A woman who gave birth to twins has been charged with taking the toddlers from their adoptive parents and fleeing with them to Canada, federal officials said Wednesday.

Allison Quets, 49, of Orlando, Fla., was indicted on two counts of international parental kidnapping, the U.S. attorney's office said. She is accused of taking the 17-month-old twins in December from Kevin and Denise Needham of Apex, a suburb of Raleigh.

Quets had a court-sanctioned visit with the twins, Tyler Lee and Holly Ann Needham, the weekend before Christmas but didn't return them as ordered by Dec. 24. She was arrested in Ottawa on Dec. 29.

The twins were reunited in Canada with their adoptive parents shortly afterward, and Canadian police brought Quets back to the United States in early January.
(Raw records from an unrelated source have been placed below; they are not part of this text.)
(** A session without what redeeming it adds: its code and whether that was
    used. *)
Definition as_pushed (ses : AuthorizationSession) : AuthorizationSession := {|
  ses_request_uri := ses_request_uri ses;
  ses_authorization_code := None;
  ses_code_challenge := ses_code_challenge ses;
  ses_client_id := ses_client_id ses;
  ses_redirect_uri := ses_redirect_uri ses;
  ses_credential_configuration_ids := ses_credential_configuration_ids ses;
  ses_via_authorization_details := ses_via_authorization_details ses;
  ses_issuer_state := ses_issuer_state ses;
  ses_client_state := ses_client_state ses;
  ses_created_at := ses_created_at ses;
  ses_code_issued_at := None;
  ses_dpop_jkt := ses_dpop_jkt ses;
  ses_consumed := false |}.

(** Every session of [s] is one of [s'], as it was pushed. *)
Definition sessions_kept (s s' : IssuerStore) : Prop :=
  forall uri ses, auth_sessions s !! uri = Some ses ->
  exists ses', auth_sessions s' !! uri = Some ses' /\ as_pushed ses' = as_pushed ses.

#[local] Instance sessions_kept_preorder : PreOrder sessions_kept.
Proof.
  split; [intros s uri ses Hs; eauto|]. intros s1 s2 s3 Ha Hb uri ses Hs.
  destruct (Ha _ _ Hs) as (ses2 & Hs2 & He2), (Hb _ _ Hs2) as (ses3 & Hs3 & He3).
  exists ses3. split; [done|congruence].
Qed.

Definition kept (v v' : World (IssuerStore * Manager.StatusManager)) : Prop := sessions_kept (store v).1 (store v').1.
#[local] Instance kept_preorder : PreOrder kept.
Proof. split; [intros v; unfold kept; reflexivity|]. intros v1 v2 v3. unfold kept. apply transitivity. Qed.

(** No request URI is stored a second time: they are new UUIDs. *)
Definition new_uris X (e : CredentialF X) (w : World (InMemoryIssuerState * Manager.StatusManager)) : Prop :=
  match e with
  | inrE (inlE (StoreAuthorizationSession uri _)) => inner (sessions (store w).1) !! uri = None
  | _ => True
  end.

(** The same over the abstract storage, and the calls keyed. *)
Definition keyed_and_new X (e : CredentialF X) (v : World (IssuerStore * Manager.StatusManager)) : Prop :=
  server_keyed X e /\
  match e with
  | inrE (inlE (StoreAuthorizationSession uri _)) => auth_sessions (store v).1 !! uri = None
  | _ => True
  end.

Lemma kept_step status X (e : CredentialF X) v : keyed_and_new X e v -> kept v (spec_handler status X e v).2.
Proof.
  destruct v as [sv [s m]]. intros [_ He]. unfold kept. destruct e as [e|[e|e]]; simpl.
  - by destruct (handle_sys e sv).
  - destruct e; simpl in *; repeat case_match; simplify_eq/=; intros u ses' Hs; simpl;
      try (by exists ses').
    + exists ses'. split; [|done]. rewrite lookup_insert_ne; [done|]. intros ->. congruence.
    + destruct (decide (u = request_uri)) as [->|Hne]; [|exists ses'; by rewrite lookup_insert_ne].
      simplify_eq. eexists. split; [apply lookup_insert_eq|done].
    + destruct (decide (u = s0)) as [->|Hne]; [|exists ses'; by rewrite lookup_alter_ne].
      rewrite lookup_alter_eq, Hs. by eexists.
  - by destruct (status X e m).
Qed.

(** The session an answered push has stored. *)
Definition pushed_as (state : AppState) (request : PushedAuthorizationRequest) (response : Response)
    (s : IssuerStore) : Prop :=
  exists ctx jkt ids via uri now ses,
    par_accepts request ctx (app_metadata state) jkt ids via /\
    response = no_store (json_response 201 (ParDoc (mkPushedAuthorizationResponse uri 60))) /\
    auth_sessions s !! uri = Some ses /\ as_pushed ses = par_session request uri ids via now jkt.

Lemma pushed_as_kept state request response s s' :
  sessions_kept s s' -> pushed_as state request response s -> pushed_as state request response s'.
Proof.
  intros Hk (ctx & jkt & ids & via & uri & now & ses & Ha & Hr & Hs & Hp).
  destruct (Hk _ _ Hs) as (ses' & Hs' & He). exists ctx, jkt, ids, via, uri, now, ses'.
  repeat (split; [done|]). congruence.
Qed.

(** What a request that was answered has left in the storage. *)
Definition session_left (state : AppState) (request : IssuerRequest) (r : res Response (option Response))
    (s : IssuerStore) : Prop :=
  match request, r with
  | ParRequest _ request, Ok response => pushed_as state request response s
  | _, _ => True
  end.

Lemma par_assures status state headers request v :
  assures kept keyed_and_new (spec_handler status) (fun r v => session_left state (ParRequest headers request) r (store v).1)
    (over_storage (par_endpoint state headers request)) v.
Proof.
  apply assures_map_err, assures_embed. unfold par_endpoint.
  apply assures_bind_res; [done..|]. apply assures_any. intros r1 v1 client _.
  apply assures_bind_res; [done..|]. destruct client as [client|]; [|done]. intros a [= <-].
  apply assures_bind_res; [done..|]. apply assures_map_err, assures_any. intros r2 v2 jkt _.
  apply assures_bind_res; [done..|]. apply assures_map_err. unfold process_par.
  pose proof (par_checks_Ok request (mkParContext (atc_client_id client) jkt) (app_metadata state)) as Hc.
  destruct (par_checks _ _ _) as [[bound [ids via]]|e|]; [|done..].
  intros v3 _ _. destruct v3 as [s3 st3]. simpl. intros v4 _ _. destruct v4 as [s4 st4]. simpl.
  intros v5 _ _. destruct v5 as [s5 [st5 m5]]. simpl. intros a [= <-]. simpl.
  do 7 eexists. split; [by apply Hc|]. split; [done|]. split; [apply lookup_insert_eq|done].
Qed.

Lemma serve_assures fuel status state request v :
  assures kept keyed_and_new (spec_handler status) (fun r v => session_left state request r (store v).1)
    (serve fuel state request) v.
Proof. destruct request; [apply par_assures|by apply assures_any..]. Qed.

Lemma well_formed_step status X (e : CredentialF X) (v : World (IssuerStore * Manager.StatusManager)) :
  keyed_and_new X e v -> sessions_well_formed (store v).1 -> sessions_well_formed (store (spec_handler status X e v).2).1.
Proof.
  destruct v as [sv [s m]]. intros [Hk _] Hwf. destruct e as [e|[e|e]].
  - pose proof (keyed_step X (inlE e) (mkWorld sv s)) as Hstep. simpl in *. destruct (handle_sys e sv). by apply Hstep.
  - pose proof (keyed_step X (inrE e) (mkWorld sv s) Hk Hwf) as Hstep. simpl in *. by destruct (Spec.backend X e _ s).
  - simpl. by destruct (status X e m).
Qed.

Lemma new_uris_refine X (e : CredentialF X) w v :
  server_refines w v -> server_keyed X e /\ new_uris X e w -> server_allowed X e /\ keyed_and_new X e v.
Proof.
  intros [(_ & _ & _ & Hr) _] [Hk Hn]. split; [by apply server_keyed_allowed|]. split; [done|].
  pose proof (r_sessions _ _ _ Hr) as Hs. simpl in Hs.
  destruct e as [e|[e|e]]; try done. destruct e; try done. simpl in *. by rewrite Hs in Hn.
Qed.

(** C35: The issuer's sessions.  However the requests to the issuer, those for
    credentials included, interleave, call by call, and as long as no request
    URI is stored twice (the server draws them as new UUIDs): the storage
    behaves as the abstract one; every session that was stored before is still
    stored, and so is the session of every pushed request that was answered,
    under the request URI of the answer and with the client, redirect URI,
    challenge, configurations, state and DPoP key of the request; only its code
    and whether that was consumed ever change.  Every session stays under its
    own request URI, and every authorization code belongs to a stored
    session. *)
Theorem pushed_sessions_kept fuel state status requests w v ps w' :
  server_refines w v -> sessions_well_formed (store v).1 ->
  csteps_where new_uris (server_handler status) (map (serve fuel state) requests, w) (ps, w') ->
  exists v', server_refines w' v' /\ sessions_well_formed (store v').1 /\
    sessions_kept (store v).1 (store v').1 /\
    Forall2 (fun request p => forall r, p = Ret r -> session_left state request r (store v').1) requests ps.
Proof.
  intros Hw Hwf Hc.
  assert (Hcalls : Forall (calls_in server_keyed) (map (serve fuel state) requests)).
  { apply Forall_map, list.Forall_forall. intros request _. apply serve_calls. }
  apply (csteps_where_and server_keyed new_uris _ (map (serve fuel state) requests, w) (ps, w') Hcalls) in Hc.
  destruct (csteps_where_simulates server_refines server_allowed _ keyed_and_new _ (spec_handler status) _ _
    (server_simulates status) new_uris_refine Hc v Hw)
    as (v' & Hv & Hw').
  exists v'. split; [done|]. split.
  { exact (csteps_where_invariant (fun v => sessions_well_formed (store v).1) _ _ _ _ (well_formed_step status) Hv Hwf). }
  destruct (csteps_where_assures kept keyed_and_new (spec_handler status) (kept_step status)
    (map (fun request r v => session_left state request r (store v).1) requests) _ _
    ltac:(apply Forall_map, list.Forall_forall; intros request _ r v1 v2 Hk;
      destruct request, r; try done; by apply pushed_as_kept) Hv) as [Hkept Hend].
  { clear. simpl. induction requests as [|request requests IH]; constructor; [apply serve_assures|exact IH]. }
  split; [done|]. simpl in Hend. apply Forall2_fmap_l in Hend. eapply Forall2_impl; [exact Hend|].
  intros request p Hp r ->. exact Hp.
Qed.
End Sessions.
A message left for Quets' attorney was not immediately returned Wednesday.

Quets, who had the children through in-vitro fertilization, had challenged the legality of the adoption in Florida but lost. On appeal, she was given continued visitation rights.

Assistant U.S. Attorney John Bowler has said Quets planned the abduction for months. In court filings, Bowler argued that she had secured passports for the children, tried to gain their medical records and had talked with friends about which countries did not allow extradition.

Quets' sister has said she never wanted to give up the children but had a rough pregnancy and was worried that she would be too weak to care for them.

A federal judge has ordered that Quets remain in jail while she awaits trial. No trial date has been set.